Throughout her married life, Lady Elsie moved house a total of 27 times, which is why she says she has no intention of leaving her County Durham home now.

In 2002, Bobby was made a Knight Bachelor, becoming Sir Bobby, and Elsie officially became Lady Robson, although to us she is affectionately known as Lady Elsie.

Paul, Bobby, Mark, Elsie, Andrew and Pip the dog

In 2008, when Sir Bobby was receiving treatment for cancer following a fifth cancer diagnosis, the couple were asked for help with fundraising to equip what became the Sir Bobby Robson Cancer Trials Research Centre at the Northern Centre for Cancer Care in Newcastle.

Sir Bobby and Lady Elsie decided to try to raise the money required by launching the Sir Bobby Robson Foundation. Since then, Lady Elsie has missed only a couple of charity meetings, and only when prevented from attending due to reasons of health.

Lady Elsie, Sir Bobby, Prof Hilary Calvert, Prof Ruth Plummer

In addition to her three sons, she now has three granddaughters and a grandson.

With granddaughters Lucy, Isabelle and Olivia

Son, Andrew Robson, says: “Of our two parents, it’s natural that people should think of my Dad.
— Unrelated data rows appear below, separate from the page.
(* ===== verification/GcQueue.v ===== *)
(** * The job queue of [gcell]: [gc_jd_queue.c], [spu/gc_spu_jd_queue.c]

    Clients on the main processor put descriptors into the queue under a lock;
    the coprocessors take them out by reserving, copying and writing back the cache
    line that holds the queue, lock included.  However they are interleaved the
    queue is a fifo. *)

From S2P Require Import Prelude.
From stdpp Require Import functions gmap list.
From S2P Require Import GcChain.
#[local] Open Scope Z_scope.

(** ** State *)

(** Where a thread is, with its local variables.  [Spu_...] are the places of the
    coprocessors, where [head] and [tail] are in the copy of the line. *)
Inductive pc :=
| Idle
| Enq_clear (item : Z)
| Enq_lock (item : Z)
| Enq_test (item : Z)
| Enq_head (item : Z)
| Enq_tail (item : Z)
| Enq_link (item : Z)
| Enq_unlock (item : Z)
| Deq_lock
| Deq_head
| Deq_next (item : Z)
| Deq_tail (item : Z)
| Deq_clear (item : Z)
| Deq_unlock (item : Z)
| Spu_get
| Spu_put (head tail : Z)
| Spu_copy (head tail : Z)
| Spu_write (item head tail : Z).

(** [gc_jd_queue_t], the [sys.next] of the descriptors in memory, the threads and
    their reservations of the line; [held] as for the stack. *)
Record state := {
  head : Z;
  tail : Z;
  mutex : bool;
  next : Z -> Z;
  threads : Z -> pc;
  reserved : Z -> bool;
  held : gset Z
}.

(** What a call has done; 0 and [GCQ_EMPTY] are [Empty]. *)
Inductive op := Enqueued (item : Z) | Dequeued (item : Z) | Empty | Locked.

Inductive event := Call_enqueue (t item : Z) | Call_dequeue (t : Z) | Call_spu (t : Z) | Step (t : Z) | Lose (t : Z) | Write (item v : Z).

Definition gc_jd_queue_init (held : gset Z) : state :=
  {| head := 0; tail := 0; mutex := false; next := fun _ => 0; threads := fun _ => Idle; reserved := fun _ => false; held := held |}.

Definition goto (c : state) (t : Z) (p : pc) : state :=
  {| head := head c; tail := tail c; mutex := mutex c; next := next c; threads := <[t := p]> (threads c); reserved := reserved c; held := held c |}.

Definition hold (c : state) (h : gset Z) : state :=
  {| head := head c; tail := tail c; mutex := mutex c; next := next c; threads := threads c; reserved := reserved c; held := h |}.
He achieved so much in his life and is so fondly remembered. I don’t think people know how much Mum has achieved in her own right though.

“Like Dad, she came from a mining village and background and went on to live all over the world. But she also worked hard to become a nurse, a teacher and a business owner, as well as looking after us three boys.

“And from day one, she’s been crucial to the success of the Sir Bobby Robson Foundation.

Andrew and his Mum

“After Dad died, it took real strength of character to become such a public figure for the charity and we know how much the work funded means to her.

“She’s a wonderful Mum and Grandma and we’re all very proud of her.”

To everyone lucky enough to have a mother, or to remember a mother, and to all the Mums and Mams out there, Happy Mother’s Day.